The ability of the TRE operator to manage how and where data is stored, how it moves, changes and is removed.

	Statement	Guidance	Importance
3.1.1.	You must have processes in place to assess the legal and regulatory implications of handling the data through its full lifecycle.	This involves considering your obligations to data controllers and subjects, and whether any security controls may be legally or contractually required. An assessment of the risks involved will also be needed. It may involve classifying the project into a predefined sensitivity category or defining bespoke controls.	Mandatory
3.1.2.	You should keep records of data handling decisions.	Decisions that are made as part of the process discussed above should be recorded and made available for inspection by all stakeholders.	Recommended
3.1.3.	Information asset owners must classify data sets according to a common process and data classification methodology.	To classify the data, information asset owners must have a good understanding of the datasets and the process of classification. Once classified, data can be stored in a TRE with an appropriate security controls (see later section on security levels and tiering), which can factor in the requirements for confidentiality, integrity and availability of the data.	Mandatory
3.1.4.	You must have a data ingress process which enforces information governance rules/processes.	The data ingress process needs to ensure that information governance is correctly followed. In particular, it should require that an ingress request has been approved by all required parties.	Mandatory
3.1.5.	You must have a data egress process which enforces information governance rules/processes.	The data egress process needs to ensure that information governance requirements are adhered to. In particular, it should require that an egress request has been approved by all required parties.	Mandatory
3.1.6.	Egress must be limited to the information asset owners or their delegates.	Egress of data from a TRE must be a specific permission associated with individual users This permission must be given by information asset owners. Egress may still require further approval (see 3.1.5).	Mandatory
3.1.7.	Your data egress process could sometimes require project-independent approval.	There may be cases where there are multiple stakeholders for a piece of analysis including information asset owners, data analysts, data subjects, the TRE operator.
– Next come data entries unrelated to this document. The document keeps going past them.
(** X10: on the identity adjacency the [GCN] in evaluation mode is a
    two-layer perceptron: it returns
    [log_softmax(relu(x W1 + b1) W2 + b2)] for finite inputs and weights of
    matching shapes (the bias of the second layer is not constrained). *)
Theorem GCN_forward_identity_adj (log_softmax : matrix → matrix) (m : GCN)
    (mask : list (list bool)) (x : matrix) (n f h c : nat) :
  (1 ≤ f)%nat → (1 ≤ h)%nat →
  shape n f x → shape f h (gc_weight (gc1 m)) → shape h c (gc_weight (gc2 m)) →
  (∀ b, gc_bias (gc1 m) = Some b → length b = h ∧ vfinite b) →
  mfinite x → mfinite (gc_weight (gc1 m)) → mfinite (gc_weight (gc2 m)) →
  GCN_forward log_softmax m false mask x (eye n)
  = log_softmax (dense (gc2 m) (mrelu (dense (gc1 m) x))).
Proof.
  intros Hf Hh Hx HW1 HW2 Hb1 Hxf HW1f HW2f. unfold GCN_forward. cbv zeta.
  f_equal. unfold F_dropout.
  destruct (decide (n = 0%nat)) as [->|Hn0].
  { destruct Hx as [Hx _]. apply length_zero_iff_nil in Hx. subst x.
    unfold GraphConvolution_forward, dense, add_bias.
    by destruct (gc_bias (gc1 m)), (gc_bias (gc2 m)). }
  assert (Hcx : ncols x = f) by (apply (shape_ncols n); [done|lia]).
  assert (E1 : GraphConvolution_forward (gc1 m) x (eye n) = dense (gc1 m) x).
  { apply (GraphConvolution_forward_eye _ _ n h); try done.
    - apply Hx.
    - by rewrite Hcx.
    - lia. }
  rewrite E1.
  assert (Hd : shape n h (dense (gc1 m) x) ∧ mfinite (dense (gc1 m) x)).
  { unfold dense. split.
    - apply shape_add_bias; [|by intros v Hv; apply Hb1].
      apply (shape_mm' n f h); [done|done|lia].
    - apply mfinite_add_bias; [by apply mfinite_mm|by intros v Hv; apply Hb1]. }
  destruct Hd as [Hds Hdf].
  assert (Hch : ncols (mrelu (dense (gc1 m) x)) = h).
  { apply (shape_ncols n); [by apply shape_mrelu|lia]. }
  apply (GraphConvolution_forward_eye _ _ n c).
  - rewrite <- (proj1 Hds). unfold mrelu. by rewrite length_fmap.
  - by rewrite Hch.
  - lia.
  - by apply mfinite_mrelu.
  - done.
Qed.

(** ** Accuracy *)

Lemma argmax_from_lt {A : Type} (better : A → A → bool) (r : list A) :
  ∀ best bv i, (best < i)%nat →
    (argmax_from better best bv i r < i + length r)%nat.
Proof.
  induction r as [|a r IH]; intros best bv i Hb; simpl; [lia|].
  destruct (better a bv).
  - specialize (IH i a (S i)). lia.
  - specialize (IH best bv (S i)). lia.
Qed.

Lemma argmax_from_first_max (r : list Qc) : ∀ (pre : list Qc) best m,
  pre !! best = Some m →
  (∀ j x, pre !! j = Some x → x ≤ m) →
  (∀ j x, pre !! j = Some x → (j < best)%nat → x < m) →
  first_max (pre ++ r)
    (argmax_from float_better best (Fin m) (length pre) (Fin <$> r)).
Proof.
  induction r as [|a r IH]; intros pre best m Hb Hle Hlt.
  - simpl. rewrite app_nil_r. by exists m.
  - cbn [fmap list_fmap argmax_from float_better].
    replace (pre ++ a :: r) with ((pre ++ [a]) ++ r) by (by rewrite <- app_assoc).
    replace (S (length pre)) with (length (pre ++ [a]))
      by (rewrite length_app; simpl; lia).
    case_bool_decide as Hma.
    + apply IH.
      * rewrite lookup_app_r by lia.
        by rewrite Nat.sub_diag.
      * intros j x Hj. apply lookup_app_Some in Hj as [Hj|[_ Hj]].
        -- apply Qclt_le_weak. eapply Qcle_lt_trans; [|exact Hma]. by eapply Hle.
        -- apply list_lookup_singleton_Some in Hj as [_ <-]. apply Qcle_refl.
      * intros j x Hj Hjl. apply lookup_app_Some in Hj as [Hj|[Hge _]]; [|lia].
        eapply Qcle_lt_trans; [|exact Hma]. by eapply Hle.
    + apply IH.
      * apply lookup_app_l_Some. done.
      * intros j x Hj. apply lookup_app_Some in Hj as [Hj|[_ Hj]].
        -- by eapply Hle.
        -- apply list_lookup_singleton_Some in Hj as [_ <-].
           by apply Qcnot_lt_le.
      * intros j x Hj Hjl. apply lookup_app_Some in Hj as [Hj|[Hge _]].
        -- by eapply Hlt.
        -- apply lookup_lt_Some in Hb. lia.
Qed.

Lemma argmax_first_max (r : list Qc) (g : nat) :
  argmax (Fin <$> r) = Some g → first_max r g.
Proof.
  destruct r as [|a r]; [done|]. intros [= <-].
  apply (argmax_from_first_max r [a] 0 a).
  - done.
  - intros [|j] x Hj; simplify_eq/=. apply Qcle_refl.
  - intros j x _ Hj. lia.
Qed.

Lemma argmax_is_Some (r : vec) : r ≠ [] ↔ is_Some (argmax r).
Proof.
  destruct r; split; try done.
  by intros [? ?].
Qed.

Lemma count_true_cons (b : bool) (bs : list bool) :
  count_true (b :: bs) = ((if b then 1 else 0) + count_true bs)%nat.
Proof.
  unfold count_true. destruct b.
  - by rewrite filter_cons_True.
  - by rewrite filter_cons_False.
Qed.

Lemma foldl_nadd_float (a : Z) (bs : list bool) :
  foldl nadd (Fin (Qc_of_Z a)) (float <$> bs)
  = Fin (Qc_of_Z (a + Z.of_nat (count_true bs))).
Proof.
  revert a. induction bs as [|b bs IH]; intros a.
  - simpl. by rewrite Z.add_0_r.
  - cbn [fmap list_fmap foldl]. rewrite count_true_cons.
    destruct b; cbn [float nadd].
    + rewrite <- Z2Qc_inj_1, <- Z2Qc_inj_add, IH.
      replace (a + 1 + Z.of_nat (count_true bs))%Z
        with (a + Z.of_nat (1 + count_true bs))%Z by lia. done.
    + by rewrite Qcplus_0_r, IH.
Qed.

Lemma count_true_le (bs : list bool) : (count_true bs ≤ length bs)%nat.
Proof. apply length_filter. Qed.

Lemma count_true_all (bs : list bool) :
  count_true bs = length bs ↔ Forall (λ b, b = true) bs.
Proof.
  unfold count_true. induction bs as [|b bs IH]; [done|].
  destruct b.
  - rewrite filter_cons_True by done. simpl. rewrite Forall_cons.
    split; [intros [= Hl]; split; [done|by apply IH]|].
    intros [_ Hall]. f_equal. by apply IH.
  - rewrite filter_cons_False by done. simpl. rewrite Forall_cons.
    pose proof (length_filter (λ b, b = true) bs). split; [lia|].
    by intros [? _].
Qed.

Lemma count_true_none (bs : list bool) :
  count_true bs = 0%nat ↔ Forall (λ b, b = false) bs.
Proof.
  unfold count_true. induction bs as [|b bs IH]; [done|].
  destruct b.
  - rewrite filter_cons_True by done. simpl. rewrite Forall_cons.
    split; [done|]. by intros [? _].
  - rewrite filter_cons_False by done. rewrite Forall_cons.
    split; [intros Hl; split; [done|by apply IH]|].
    intros [_ Hall]. by apply IH.
Qed.

Lemma Qc_div_range (a b : Qc) :
  0 ≤ a → a ≤ b → 0 < b →
  0 ≤ a / b ∧ a / b ≤ 1 ∧ (a / b = 1 ↔ a = b) ∧ (a / b = 0 ↔ a = 0).
Proof.
  intros Ha Hab Hb.
  assert (Hb0 : b ≠ 0) by (intros ->; by apply (Qclt_not_eq 0 0)).
  pose proof (test_field a b Hb0) as Hq.
  set (q := a / b) in *.
  split; [|split; [|split]].
  - clearbody q. qc_to_q. nra.
  - clearbody q. qc_to_q. nra.
  - split; intros H.
    + rewrite <- Hq, H. ring.
    + unfold q. rewrite H. by field.
  - split; intros H.
    + rewrite <- Hq, H. ring.
    + unfold q. rewrite H. by field.
Qed.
A data egress process may then require approval from people not on the project team, for example an external referee or TRE operator representative	Optional
3.1.8.	You must keep a record of what data your TRE holds.	Good records are important for ensuring compliance with legislation, understanding risk and aiding good data hygiene. The record should include a description of the data, its source, contact details for the data owner, which projects use the data, the date it was received, when it is expected to no longer be needed.	Mandatory
3.1.9.	You must have a policy on data deletion.	There should be a clear, published policy on when data will be retained or deleted. This may allow time for data owners to consider outputs they may want to extract from the TRE. Any sensitive data, including all backups, should be deleted when they are no longer needed. Having clear policies will help to avoid problems with data being kept longer than necessary or accidental deletion of outputs.	Mandatory
3.1.10.	You should have a method of providing proof of deletion/removal of files.	Information asset owners may require certification of the deletion of files. You should have a method of providing proof of deletion if challenged.	Recommended
3.1.11.	You should log how input data is modified.	If the input data is mutable a TRE should keep records of its modification. For example, when the data was modified and by who.	Recommended
3.1.12.	You must, to a reasonable extent, prevent unauthorised data ingress or egress.	Movement of data which has not been subject to information governance processes risks breaking rules and is more likely to result in a data breach. However, it is difficult to control for every possibility. For example, a user may take pictures of their computer screen to remove data, or use a device presenting as a USB HID keyboard to input large amounts of text. An example of a reasonable measure would be for a remote desktop based TRE to prevent data being copied from a local machine’s clipboard to a workspace.	Mandatory
3.1.13.	Data held within the TRE should be the minimum required for analysis or research.	Data stored and processed within the TRE should be limited to the amount required for that purpose. This increases the level of protection for data subjects, makes it easier to comply with data protection legislation and could reduce the overhead of storage and processing.	Recommended

3.2. Identity and access management

The ability of the TRE operator to ensure the right people (identities) can only access the tools and data they need.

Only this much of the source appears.